Тогда мы еще жили с мамой, милая была женщина, постоянно улыбалась, причем искренне, а не так как улыбается большинство людей. Они вбили себе в голову, что улыбка – это ключ к сердцам, что все только и ждут их одобрения. Как бы не так, неискренняя улыбка – уродство, лучше уж быть угрюмым или злым, это хотя бы честнее. Но мама была другой, ее улыбка была полна очарования, но одновременно скромна, будто бы ей хотелось скрыть все свое счастье, будто бы его так много, что это даже уже и неприлично. Именно это и придавало ей то свечение, которое она излучала вокруг себя. Я любил маму за ощущение, что именно я – причина ее счастья, я и сам был счастлив.
Отец был другим. Приземистый, некрасивый, он был болтлив и не слишком умен. Его улыбка носила иной характер: она была либо издевательской, кривой, что делало его лицо еще более карикатурным, либо полной облегчения после тяжелого трудового дня, что придавало его лицу оттенок той муки, которую он испытывал постоянно. В принципе, он был не таким уж и плохим человеком, мой отец.
Когда мне было семь, родители развелись. Этому предшествовали два года ужасных ссор, слез, криков, шипения, оскорблений, раздоров, различных «я-переночую-у-подруги» и «да-кому-ты-нужна». Но это все проходило будто бы мимо меня, мне почти не было дело до того, что там не поделили родители, я жил в своем мире, будучи всегда лучшей компанией самому себе. На улицу я выходил редко, в садик не ходил (вернее, я ходил как-то два месяца, но отец, уже потерявший к тому времени и работу, и желание найти новую, сказал, что это слишком дорого, и он сам будет сидеть со мной и братом, «раз уж ни на что другое я не годен»). Старика, конечно же, подкашивал тот факт, что у мамы большие перспективы в работе, а его не берут даже охранником. Он начинал тайно ненавидеть маму, я же любил ее, хоть и видел редко. Мне было тяжело думать о ней плохо, ведь она так всегда улыбалась мне, впоследствии я ни разу в жизни больше не встречал чего-то хоть немного похожего на эту улыбку. Моя прекрасная мама, думал я. «Твоя прекрасная мама бросила нас, сынок, - сказал мне как-то утром отец, когда готовил нам завтрак, - теперь остались только ты и я, сын, только ты и я». Бракоразводного процесса я не помню, но помню, что начинал злиться на маму. Как она могла бросить меня? Отец постоянно пичкал меня историями о том, что она просто собрала вещи, взяла Джеймса на руки и ушла себе восвояси, а нас бросила, вот такая она, сынок, твоя мать.

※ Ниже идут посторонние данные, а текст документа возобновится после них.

(* ===== verification/_CoqProject ===== *)
-Q . S2P
Prelude.v
Ctype.v
CString.v
Encoding.v
Containers.v
NetLib.v
NetLibNumeric.v
ConfigValues.v
Config.v
WellFormed.v
ShowConf.v
ConfRoundtrip.v
CSort.v
Terminal.v
Ipc.v
SetConf.v
Show.v
ShowOk.v
Uapi.v
UapiRoundtrip.v
Netlink.v
NetlinkOk.v
NetlinkSocket.v
IpcLinux.v
IpcLinuxSet.v
IpcLinuxGet.v
IpcLinuxDump.v
IpcUnix.v
IpcUnixOk.v
Highlighter.v
HighlighterOk.v
Curve25519.v
Rfc7748.v
Curve25519Field.v
Curve25519Ok.v
Fiat32.v
Fiat32Field.v
Fiat32Ok.v
Prime25519.v
X25519.v
Keys.v
Main.v
Regex.v
AndroidShell.v
AndroidBinder.v
Android.v
AndroidUp.v
AndroidScript.v
AndroidRun.v
AndroidUsers.v
AndroidNet.v
AndroidQuote.v
AndroidParcel.v
AndroidConf.v
WgCurve.v
WgCurveOk.v
WgKeysOk.v
WgDevice.v
WgDeviceOk.v
KernelImage.v
Bsd.v
FreeBsd.v
FreeBsdOk.v
OpenBsd.v
OpenBsdOk.v
WinHash.v
WinLibc.v
WinPipes.v
IpcWindows.v
IpcWindowsOk.v
ElfCleaner.v
ElfCleanerOk.v
ElfFileOk.v
NatPunch.v
NatPunchOk.v
Lemma parse_keepalive_wf (i fl : Z) (v : list byte) ret i' fl' :
  parse_persistent_keepalive i fl v = (ret, i', fl') ->
  is_u16 i -> is_u32 fl -> is_u16 i' /\ is_u32 fl'.
Proof.
  unfold parse_persistent_keepalive. intros E Hp Hf.
  assert (is_u32 (Z.lor fl WGPEER_HAS_PERSISTENT_KEEPALIVE_INTERVAL)) by (apply is_u32_lor; [done | by cbv]).
  destruct (strcasecmp_eq _ _); [simplify_eq; split; [by cbv | done] |].
  destruct (negb (starts_with_digit v)); [by simplify_eq |].
  destruct (strtoul 10 v) as [r rest].
  destruct (_ || _); [by simplify_eq |]. simplify_eq. split; [| done]. apply uw_range. lia.
Qed.

Lemma parse_key_wf (k v : list byte) ret k' : parse_key k v = (ret, k') -> length k' = WG_KEY_LEN.
Proof.
  unfold parse_key. destruct (key_from_base64 k v) as [key ok] eqn:E.
  destruct ok; intros [= <- <-]; [| done].
  by apply key_from_base64_length in E.
Qed.

Lemma parse_uint16_wf (old : Z) (v : list byte) ret z :
  parse_uint16 old v = Returns (ret, z) -> is_u16 old -> is_u16 z.
Proof.
  unfold parse_uint16. intros E Ho. destruct (_ =? _)%nat; [by simplify_eq |].
  destruct (strtoul 10 v) as [r rest]. destruct (_ || _); [done |]. simplify_eq.
  apply uw_range. lia.
Qed.

Lemma parse_awg_string_wf (old : option (list byte)) (v : list byte) ret s :
  parse_awg_string old v = (ret, s) -> wf_string old -> wf_string s.
Proof.
  unfold parse_awg_string. intros E Ho. destruct (Nat.eqb_spec (length v) 0); [by simplify_eq |].
  destruct (Z.leb_spec MAX_AWG_STRING_LEN (Z.of_nat (length v))); simplify_eq; [done |].
  cbn. split; [by destruct v | done].
Qed.

Lemma parse_endpoint_wf (fuel : nat) (ep v : list byte) ret ep' :
  parse_endpoint fuel ep v = Returns (ret, ep') ->
  length ep = sizeof_sockaddr_in6 -> length ep' = sizeof_sockaddr_in6.
Proof.
  unfold parse_endpoint. intros E Hl.
  destruct parse_dns_retries; cbn [obind] in E; try done.
  destruct (_ =? _)%nat; [by simplify_eq |].
  destruct (split_endpoint v) as [[h s] |]; [| by simplify_eq].
  destruct (resolve_loop _ _ _ _ _ _ _) as [[ans ?] | |]; cbn [obind fst] in E; try done.
  destruct ans as [c | af sa]; [by simplify_eq |].
  destruct (is_inet_addr af sa) eqn:Ei; simplify_eq; [| done].
  apply is_inet_addr_cases in Ei. rewrite memcpy_front_length; lia.
Qed.

Lemma parse_ip_wf (t : list byte) (a : wgallowedip) :
  parse_ip zero_allowedip t = (true, a) ->
  length (ip a) = 16%nat /\ (family a = AF_INET \/ family a = AF_INET6).
Proof.
  unfold parse_ip. intros Ha.
  destruct (inet_pton _ t) as [addr |] eqn:E in Ha; [| done]. injection Ha as <-.
  cbn [modify ip family]. split; [| destruct (has_byte _ t); auto].
  apply (memcpy_front_length (repeat x00 16)).
  destruct (has_byte _ t); [apply pton_length6 in E | apply pton_length4 in E]; rewrite E; cbn; lia.
Qed.

Lemma parse_allowedip_wf (e : list byte) (a : wgallowedip) :
  parse_allowedip e = Some a -> wf_allowedip a.
Proof.
  unfold parse_allowedip. destruct (strsep _ e) as [t mask].
  destruct (parse_ip zero_allowedip t) as [ok b] eqn:E. destruct ok; [| done].
  apply parse_ip_wf in E as [Hi Hf]. cbn [negb]. intros Ha.
  destruct mask as [m |].
  - destruct (negb (starts_with_digit m)); [done |].
    destruct ulong_pow. pose proof (strtou_range ulong_bits 10 m) as Hr. unfold strtoul in Ha.
    destruct (strtou ulong_bits 10 m) as [r rest]. cbn [fst] in Hr.
    destruct (_ || _) eqn:B in Ha; [done |]. injection Ha as <-.
    constructor; cbn [modify ip family cidr]; [done |].
    apply orb_false_iff in B as [[_ B4]%orb_false_iff B6].
    destruct Hf as [Hf | Hf]; rewrite Hf in *; [left | right]; (split; [done |]);
      [rewrite andb_true_r in B4 | rewrite andb_true_r in B6]; boolz;
      unfold u8; rewrite uw_small; lia.
  - destruct (Z.eqb_spec (family b) AF_INET); [| destruct (Z.eqb_spec (family b) AF_INET6)];
      simplify_eq; constructor; cbn [modify ip family cidr]; try done; [left | right]; (split; [done | lia]).
Qed.

(** The token loop appends the cells of its tokens. *)
Lemma allowedips_loop_spec (entries : list (list byte)) (l : list wgallowedip) ok l' last' :
  allowedips_loop l (last_index l) entries = (ok, l', last') ->
  exists news, l' = l ++ news /\ last' = last_index l'
  /\ Forall wf_allowedip news
  /\ (ok = true -> Forall2 (fun e a => parse_allowedip e = Some a) entries news).
Proof.
  revert l. induction entries as [|e entries IH]; intros l E; cbn [allowedips_loop] in E.
  - simplify_eq. exists []. rewrite app_nil_r. by repeat split.
  - destruct (parse_allowedip e) as [a |] eqn:Ea.
    + rewrite link_after_last, (linked_at_last l a) in E.
      apply IH in E as (news & -> & -> & Hw & Hf). exists (a :: news).
      rewrite <- app_assoc. repeat split; [constructor; [by apply parse_allowedip_wf in Ea | done] |].
      intros Hok. constructor; auto.
    + simplify_eq. exists []. rewrite app_nil_r. by repeat split.
Qed.

(** [parse_allowedips], called with the pointer to the last cell, appends to the peer's
    list one cell per comma-separated token, in order, each with a prefix length its
    family allows; it changes nothing else of the peer but the flag that says the list
    replaces the old one, and on success the pointer designates the new last cell. *)
Theorem parse_allowedips_appends (p p' : wgpeer) (v : list byte) ok last' :
  parse_allowedips p (last_index (allowedips p)) v = (ok, p', last') ->
  exists news, allowedips p' = allowedips p ++ news
  /\ Forall wf_allowedip news
  /\ p' = (set_peer_flag WGPEER_REPLACE_ALLOWEDIPS p) <| allowedips := allowedips p' |>
  /\ (ok = true -> last' = last_index (allowedips p')
       /\ Forall2 (fun e a => parse_allowedip e = Some a)
            (if (length v =? 0)%nat then [] else split_on ","%byte v) news).
Proof.
  unfold parse_allowedips. intros E. destruct (length v =? 0)%nat.
  - simplify_eq. exists []. rewrite app_nil_r. destruct p; by repeat split.
  - change (allowedips (set_peer_flag WGPEER_REPLACE_ALLOWEDIPS p)) with (allowedips p) in E.
    destruct (allowedips_loop _ _ _) as [[ok0 l] last0] eqn:El. simplify_eq.
    destruct (allowedips_loop_spec _ _ _ _ _ El) as (news & -> & -> & Hw & Hf).
    exists news. split; [done |]. split; [done |]. split; [done |].
    intros ->. by split; [| apply Hf].
Qed.

Lemma parse_allowedips_wf (p p' : wgpeer) (v : list byte) ok last' :
  parse_allowedips p (last_index (allowedips p)) v = (ok, p', last') -> wf_peer p ->
  wf_peer p' /\ (ok = true -> last' = last_index (allowedips p')).
Proof.
  unfold parse_allowedips. intros E [Hf Hk Hs He Hi Ha].
  assert (is_u32 (Z.lor (peer_flags p) WGPEER_REPLACE_ALLOWEDIPS))
    by (apply is_u32_lor; [done | by cbv]).
  destruct (length v =? 0)%nat; [by simplify_eq |].
  destruct (allowedips_loop _ _ _) as [[ok0 l] last0] eqn:El. simplify_eq.
  apply allowedips_loop_spec in El as (news & -> & -> & Hw & _). split; [| by intros ->].
  constructor; try done. apply Forall_app. by split.
Qed.

Lemma parse_keyfile_wf (k : list byte) (file : option (list byte)) ret k' :
  parse_keyfile k file = (ret, k') -> length k = WG_KEY_LEN -> length k' = WG_KEY_LEN.
Proof.
  unfold parse_keyfile. intros E Hk. destruct file as [content |]; [| by simplify_eq].
  destruct (_ <? _)%nat; [destruct (_ =? _)%nat; by simplify_eq |].
  destruct (forallb _ _); [by apply parse_key_wf in E | by simplify_eq].
Qed.
End Parsers.

(** ** Setters *)

Lemma set_dev_flag_wf (f : Z) (d : wgdevice) : is_u32 f -> wf_device d -> wf_device (set_dev_flag f d).
Proof. intros Hf []. constructor; cbn; try done. by apply is_u32_lor. Qed.

Lemma set_peer_flag_wf (f : Z) (p : wgpeer) : is_u32 f -> wf_peer p -> wf_peer (set_peer_flag f p).
Proof. intros Hf []. constructor; cbn; try done. by apply is_u32_lor. Qed.

Lemma zero_peer_wf : wf_peer zero_peer.
Proof. by constructor. Qed.

Lemma zero_device_wf : wf_device zero_device.
Proof. by constructor. Qed.

#[export] Hint Resolve set_dev_flag_wf set_peer_flag_wf zero_peer_wf zero_device_wf is_u32_lor : awg.

(** Unfolds the invariant of a record whose update has to be shown well-formed. *)
Ltac wf_fields :=
  repeat match goal with H : wf_device _ |- _ => destruct H end;
  constructor; cbn; try assumption.

Ltac wf_peer_fields :=
  repeat match goal with H : wf_peer _ |- _ => destruct H end;
  constructor; cbn; try assumption; try (apply is_u32_lor; [assumption | by cbv]).

(** An update that stores a well-formed value keeps the device well-formed and leaves
    its peers alone. *)
Definition field_ok {T} (ok : T -> Prop) (set : T -> wgdevice -> wgdevice) : Prop :=
  forall v d, ok v -> wf_device d -> wf_device (set v d) /\ peers (set v d) = peers d.

Lemma alter_last {A} (l : list A) (f : A -> A) (d : A) i : last_index l = Some i ->
  exists pre x, l = pre ++ [x] /\ alter f i l = pre ++ [f x] /\ nth i l d = x.
Proof.
  intros E. destruct l as [|x pre _] using rev_ind; [done |].
  rewrite <- (linked_at_last pre x), linked_at_length in E. injection E as <-.
  exists pre, x. split; [done |]. rewrite alter_app_r_alt, Nat.sub_diag by done.
  split; [done |]. by rewrite app_nth2, Nat.sub_diag by lia.
Qed.

(** ** The lines of a file *)

Section Lines.
Context `{P : Platform} `{!PlatformOk P} `{N : NetLib} `{!NetLibLaws N} (fuel : nat).

(** A change of the device that keeps its peers keeps the pointers right. *)
Lemma ctx_ok_device (ctx : config_ctx) (d : wgdevice) :
  ctx_ok ctx -> wf_device d -> peers d = peers (device ctx) ->
  ctx_ok (ConfigCtx d (last_peer ctx) (last_allowedip ctx) (is_peer_section ctx)
            (is_device_section ctx)).
Proof. intros [Hd Hp Ha Hs] Hf Hpe. constructor; cbn; by rewrite ?Hpe. Qed.

Lemma dev_uint16_ok (ctx : config_ctx) get set (flag : Z) (v : list byte) ret ctx' :
  field_ok is_u16 set -> is_u16 (get (device ctx)) -> is_u32 flag ->
  dev_uint16 ctx get set flag v = Returns (ret, ctx') -> ctx_ok ctx -> ctx_ok ctx'.
Proof.
  unfold dev_uint16. intros Hset Hg Hf E Hok.
  destruct (parse_uint16 _ v) as [[r z] | |] eqn:Ep; cbn [obind] in E; try done. simplify_eq.
  apply parse_uint16_wf in Ep; [| done].
  destruct (Hset z (device ctx) Ep (ok_device _ Hok)).
  apply ctx_ok_device; [done | |]; destruct ret; auto with awg.
Qed.
(** ** Lines *)

Definition read_text (ctx : config_ctx) (content : list byte) : outcome (option config_ctx) :=
  config_read_lines fuel ctx (map c_str (getlines content)).

Lemma read_line_step (ctx ctx' : config_ctx) (l rest : list byte) :
  ~ In x0a l -> ~ In x00 l -> config_read_line fuel ctx (l ++ newline) = Returns (Some ctx') ->
  read_text ctx (l ++ newline ++ rest) = read_text ctx' rest.
Proof.
  intros Hl H0 E. unfold read_text, newline in *. cbn [app]. rewrite getlines_cons by done.
  cbn [map config_read_lines]. rewrite c_str_no_nul, E; [done |].
  rewrite in_app_iff. by intros [? | [? | []]].
Qed.

(** An assignment that is understood moves the reader on. *)
Lemma read_assign (ctx ctx' : config_ctx) (key : string) (v v' rest : list byte) :
  (2 <= length (text key))%nat -> is_special (text key) = false ->
  forallb conf_char (text key) = true -> forallb inner_char v = true -> strip_spaces v = v' ->
  process_line fuel ctx (text key ++ text "=" ++ v') = Returns (true, ctx') ->
  read_text ctx (assign key v ++ rest) = read_text ctx' rest.
Proof.
  intros H2 Hs Hk Hv Hv' Hp. unfold assign.
  replace ((text key ++ text " = " ++ v ++ newline) ++ rest)
    with ((text key ++ text " = " ++ v) ++ newline ++ rest) by by rewrite <- !app_assoc.
  assert (forallb inner_char (text key ++ text " = " ++ v) = true) as Hall.
  { rewrite !forallb_app, Hv. cbn. rewrite andb_true_r. revert Hk. apply forallb_weaken.
    unfold conf_char, inner_char. intros c Hc. boolz. rewrite H0, H1.
    destruct (Byte.eqb c x0a) eqn:E; [| done]. apply byte_eqb_eq in E. by subst. }
  apply read_line_step; [by apply (forallb_not_in inner_char) .. |].
  unfold config_read_line. rewrite clean_line_plain.
  - rewrite !strip_spaces_app, (strip_spaces_id (text key)), Hv' by done.
    rewrite (strip_spaces_eq (text " = ")), (strip_spaces_eq newline). cbn [List.filter text newline].
    rewrite app_nil_r.
    change (List.filter _ _) with (text "="). rewrite Hp.
    destruct (length _ =? 0)%nat eqn:E; [| done].
    apply Nat.eqb_eq in E. rewrite length_app in E. lia.
  - rewrite in_app_iff. intros [Hin | [? | []]]; [| done].
    revert Hin. by apply (forallb_not_in inner_char).
  - by rewrite <- app_assoc, is_special_app.
Qed.

Lemma read_assign_special (ctx ctx' : config_ctx) (k : byte) (v rest : list byte) :
  In k (text "12345") -> forallb inner_char v = true -> v <> [] ->
  c_isspace (byte_at v 0) = false -> c_isspace (byte_at v (length v - 1)) = false ->
  process_line fuel ctx (["I"%byte; k] ++ text "=" ++ v) = Returns (true, ctx') ->
  read_text ctx ((["I"%byte; k] ++ text " = " ++ v ++ newline) ++ rest) = read_text ctx' rest.
Proof.
  intros Hk Hv Hne H0 Hl Hp.
  replace ((["I"%byte; k] ++ text " = " ++ v ++ newline) ++ rest)
    with ((["I"%byte; k] ++ text " = " ++ v) ++ newline ++ rest) by by rewrite <- !app_assoc.
  assert (forallb inner_char (["I"%byte; k] ++ text " = " ++ v) = true) as Hall.
  { rewrite !forallb_app, Hv. cbn in Hk. by repeat (destruct Hk as [<- | Hk]; [done |]). }
  apply read_line_step; [by apply (forallb_not_in inner_char) .. |].
  unfold config_read_line. rewrite clean_line_special by done. by rewrite Hp.
Qed.

Lemma read_if (ctx ctx' : config_ctx) (c : bool) (s rest : list byte) :
  (c = true -> read_text ctx (s ++ rest) = read_text ctx' rest) ->
  read_text ctx (print_if c s ++ rest) = read_text (if c then ctx' else ctx) rest.
Proof. destruct c; [auto | done]. Qed.
Definition dump_peer (d : wgdevice) (with_interface : bool) (p : wgpeer) : list byte :=
  print_if with_interface (name d ++ tab)
  ++ key (peer_public_key p) ++ tab
  ++ maybe_key (preshared_key p) (has_flag (peer_flags p) WGPEER_HAS_PRESHARED_KEY) ++ tab
  ++ peer_endpoint_text p ++ tab
  ++ peer_allowedips (text ",") tab p
  ++ print_u (u64 (tv_sec (last_handshake_time p))) ++ tab
  ++ print_u (rx_bytes p) ++ tab ++ print_u (tx_bytes p) ++ tab
  ++ keepalive_text p ++ newline.

Definition dump_print (d : wgdevice) (with_interface : bool) : list byte :=
  dump_device d with_interface ++ concat (map (dump_peer d with_interface) (peers d)).

(** ** [ugly_print] *)

(** What it writes, and whether the parameter is known. *)
Definition ugly_print (d : wgdevice) (param : list byte) (with_interface : bool) : bool * list byte :=
  let param_is (s : string) := strcmp_eq param (text s) in
  let device value := (true, print_if with_interface (name d ++ tab) ++ value ++ newline) in
  let each (f : wgpeer -> list byte) :=
    (true, concat (map (fun p => print_if with_interface (name d ++ tab) ++ f p) (peers d))) in
  if param_is "public-key"%string then device (maybe_key (public_key d) (has_flag (flags d) WGDEVICE_HAS_PUBLIC_KEY))
  else if param_is "private-key"%string then device (maybe_key (private_key d) (has_flag (flags d) WGDEVICE_HAS_PRIVATE_KEY))
  else if param_is "listen-port"%string then device (print_u (listen_port d))
  else if param_is "fwmark"%string then device (fwmark_text d)
  else if param_is "jc"%string then device (print_u (junk_packet_count d))
  else if param_is "jmin"%string then device (print_u (junk_packet_min_size d))
  else if param_is "jmax"%string then device (print_u (junk_packet_max_size d))
  else if param_is "s1"%string then device (print_u (init_packet_junk_size d))
  else if param_is "s2"%string then device (print_u (response_packet_junk_size d))
  else if param_is "s3"%string then device (print_u (cookie_reply_packet_junk_size d))
  else if param_is "s4"%string then device (print_u (transport_packet_junk_size d))
  else if param_is "h1"%string then device (print_s (init_packet_magic_header d))
  else if param_is "h2"%string then device (print_s (response_packet_magic_header d))
  else if param_is "h3"%string then device (print_s (underload_packet_magic_header d))
  else if param_is "h4"%string then device (print_s (transport_packet_magic_header d))
  else if param_is "i1"%string then device (print_s (i1 d))
  else if param_is "i2"%string then device (print_s (i2 d))
  else if param_is "i3"%string then device (print_s (i3 d))
  else if param_is "i4"%string then device (print_s (i4 d))
  else if param_is "i5"%string then device (print_s (i5 d))
  else if param_is "endpoints"%string then
    each (fun p => key (peer_public_key p) ++ tab ++ peer_endpoint_text p ++ newline)
  else if param_is "allowed-ips"%string then
    each (fun p => key (peer_public_key p) ++ tab ++ peer_allowedips (text " ") newline p)
  else if param_is "latest-handshakes"%string then
    each (fun p => key (peer_public_key p) ++ tab ++ print_u (u64 (tv_sec (last_handshake_time p))) ++ newline)
  else if param_is "transfer"%string then
    each (fun p => key (peer_public_key p) ++ tab ++ print_u (rx_bytes p) ++ tab
                   ++ print_u (tx_bytes p) ++ newline)
  else if param_is "persistent-keepalive"%string then
    each (fun p => key (peer_public_key p) ++ tab ++ keepalive_text p ++ newline)
  else if param_is "preshared-keys"%string then
    each (fun p => key (peer_public_key p) ++ tab
                   ++ maybe_key (preshared_key p) (has_flag (peer_flags p) WGPEER_HAS_PRESHARED_KEY)
                   ++ newline)
  else if param_is "peers"%string then each (fun p => key (peer_public_key p) ++ newline)
  else if param_is "dump"%string then (true, dump_print d with_interface)
  else (false, []).

(** ** [show_main] *)

Context `{Ipc}.

(** The loop over all the interfaces; [interface] is the rest of the buffer of names,
    [param] the third argument. *)
Fixpoint show_all_loop (fuel : nat) (param : option (list byte)) (interface : list byte) (ret : Z) :
    outcome (Z * list byte) :=
  match fuel with
  | O => OutOfFuel
  | S fuel' =>
      let len := length (c_str interface) in
      if (len =? 0)%nat then Returns (ret, [])
      else
        let next := drop (len + 1) interface in
        match ipc_get_device (c_str interface) with
        | None => show_all_loop fuel' param next ret
        | Some device =>
            match param with
            | Some p =>
                let '(ok, out) := ugly_print device p true in
                if negb ok then Returns (1, out)
                else let! (rest : Z * list byte) := show_all_loop fuel' param next 0 in
                     Returns (fst rest, out ++ snd rest)
            | None =>
                let out := pretty_print device
                           ++ print_if (negb (length (c_str next) =? 0)%nat) newline in
                let! (rest : Z * list byte) := show_all_loop fuel' param next 0 in
                Returns (fst rest, out ++ snd rest)
            end
        end
  end.

Fixpoint show_names_loop (fuel : nat) (interface : list byte) : outcome (list byte) :=
  match fuel with
  | O => OutOfFuel
  | S fuel' =>
      let len := length (c_str interface) in
      if (len =? 0)%nat then Returns []
      else
        let next := drop (len + 1) interface in
        let! (rest : list byte) := show_names_loop fuel' next in
        Returns (c_str interface ++ (if (length (c_str next) =? 0)%nat then newline else text " ") ++ rest)
  end.

(** The exit status and the output; [interfaces] is what [ipc_list_devices] returns, [None]
    for NULL, and [fuel] bounds the number of names. *)
Definition show_main (fuel : nat) (interfaces : option (list byte)) (argv : list (list byte)) :
    outcome (Z * list byte) :=
  let all param :=
    match interfaces with
    | None => Returns (1, [])
    | Some buf => show_all_loop fuel param buf (if Byte.eqb (byte_at buf 0) x00 then 0 else 1)
    end in
  let one interface param :=
    match ipc_get_device interface with
    | None => Returns (1, [])
    | Some device =>
        match param with
        | Some p => let '(ok, out) := ugly_print device p false in Returns (if ok then 0 else 1, out)
        | None => Returns (0, pretty_print device)
        end
    end in
  match argv with
  | [_] => all None
  | [_; a] =>
      if strcmp_eq a (text "all") then all None
      else if strcmp_eq a (text "interfaces") then
        match interfaces with
        | None => Returns (1, [])
        | Some buf => let! out := show_names_loop fuel buf in Returns (0, out)
        end
      else if strcmp_eq a (text "-h") || strcmp_eq a (text "--help") || strcmp_eq a (text "help")
      then Returns (0, [])
      else one a None
  | [_; a; p] =>
      if strcmp_eq a (text "all") then all (Some p)
      else if strcmp_eq a (text "interfaces") then Returns (1, [])
      else one a (Some p)
  | _ => Returns (1, [])
  end.

End Show.
Lemma set_loop_sends (turns : nat) (k : @kstate (logged K)) (nlg : mnlg_socket) (dev : wgdevice) (peer : list wgpeer)
    (allowedip : list wgallowedip) k' ret :
  device_fits B (version nlg) dev -> cut_ok (resume dev peer allowedip) ->
  (peer = [] -> allowedip = []) -> (peers dev = [] -> peer = []) ->
  @set_loop _ uninit B (logged K) fuel turns k nlg dev peer allowedip = Returns (k', ret) ->
  exists msgs, snd k' = snd k ++ msgs /\ sent_from nlg dev peer allowedip ret msgs.
Proof.
  intros Hfit. revert k nlg Hfit peer allowedip.
  induction turns as [|turns IH]; intros [k log] nlg Hfit peer allowedip Hok Hnil Hnone E; [done |]. cbn [set_loop] in E.
  set (nlg1 := mnlg_msg_prepare _ _) in E.
  change (version nlg1) with (version nlg) in E.
  destruct (set_message_spec uninit B (version nlg) dev peer allowedip Hfit Hok Hnil Hnone)
    as [[Hmsg _] | (fs & ps1 & rest1 & Hmsg & Hb & Hc & _)]; [by rewrite Hmsg in E |]. rewrite Hmsg in E. cbn [nl_sendto logged fst snd] in E.
  set (msg := nlmsg _ _ _ _) in E.
  assert (is_set_message (id nlg) (version nlg) dev (null peer) fs msg) as His by by eexists.
  assert (Z.of_nat (length msg) <= B) as Hlen by (unfold msg; by rewrite nlmsg_length).
  destruct (nl_sendto k msg) as [k1 [e |]] eqn:Es.
  { injection E as <- <-. exists [msg]. split; [done |]. eapply sent_last; try done. apply send_errno in Es. lia. }
  destruct (mnlg_socket_recv_run _ _ _ _ _) as [[[k2 err] [errno []]] | |] eqn:Er; cbn [obind] in E; try done.
  apply recv_run_log in Er. cbn [snd] in Er.
  destruct (err <? 0).
  { injection E as <- <-. exists [msg]. split; [done |]. eapply sent_last; try done.
    destruct (Z.eqb_spec errno 0); unfold EINVAL; cbn [negb]; lia. }
  fold (null ps1) in E. destruct (null ps1) eqn:En.
  { injection E as <- <-. exists [msg]. split; [done |]. eapply sent_last; try done. intros _. apply null_nil in En.
    split; [done |]. by apply (cuts_end _ _ _ Hc Hok). }
  apply null_not_nil in En. assert (resume dev ps1 rest1 = (ps1, rest1)) as Hres by (unfold resume; by destruct ps1).
  apply (IH k2 nlg1) in E as (msgs & -> & fss & ps' & rest' & Hms & Hbs & Hcs & Hret); [| done | rewrite Hres; by eapply cuts_keep_ok | done |].
  - exists (msg :: msgs). rewrite Er, <- app_assoc. split; [done |]. exists (fs :: fss), ps', rest'. rewrite Hres in Hcs.
    split_and!; [| by apply Forall_cons | by eapply cuts_app | done]. split; [done |].
    rewrite (proj2 (null_not_nil ps1) En) in Hms. destruct fss, msgs; try done. destruct Hms. by constructor.
  - intros Hp. destruct peer as [|p peer]; [| by specialize (Hnone Hp)]. exfalso. apply En. unfold resume in Hc. cbn in Hc. rewrite Hp in Hc.
    by inversion Hc as [|? ? ? ? ? Hcut]; [| inversion Hcut].
Qed.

Я не знал в чем тут моя вина, неужели чем-то ей не угодил? Папа, да, он был груб, не воспитан. Но я всегда все делал так, как она хочет, так за что же она бросила меня?
Через год мы с отцом переехали из нашей шикарной квартиры на краю неба в маленький тусклый домик в одном из бедных районов. Я не мог простить отца, ведь теперь я был лишен той радости наблюдения за прохожими, которую так любил. Теперь я был вровень с ними и мне это не нравилось. Мне не нравилось с ними вообще.
Отец познакомил меня с Роуз, его «новой женой» и моими братьями. Один из них был старше меня, его звали Авраам, у него были кучерявые волосы и нос с горбинкой, но отец все равно называл его своим сыном и дал ему свою фамилию. Двое других были погодками, и, соответственно, младше меня на два и три года. Неплохие ребята, правда, слишком похожи на свою мать, что мне сразу не понравилось. Но отец всех их искренне любил: и Авраама, и младших Джека с Ронни, и Роуз. Он изменял моей матери, вот в чем все было дело. Но мне не было жаль маму, теперь уже не было. Какое право она имела бросить меня здесь, с ним? При каждом воспоминании о ней меня начинала разъедать изнутри ярость. Мне кажется, меня подкосило это все очень сильно. Я ведь всегда был тихим и немного замкнутым, но полная смена обстановки, мамин побег, чертова Роуз со своими детьми – это все сделало озлобленным и безжалостным. Но благодаря этому я идеально вписался в общую картину нищенского уродства этого города.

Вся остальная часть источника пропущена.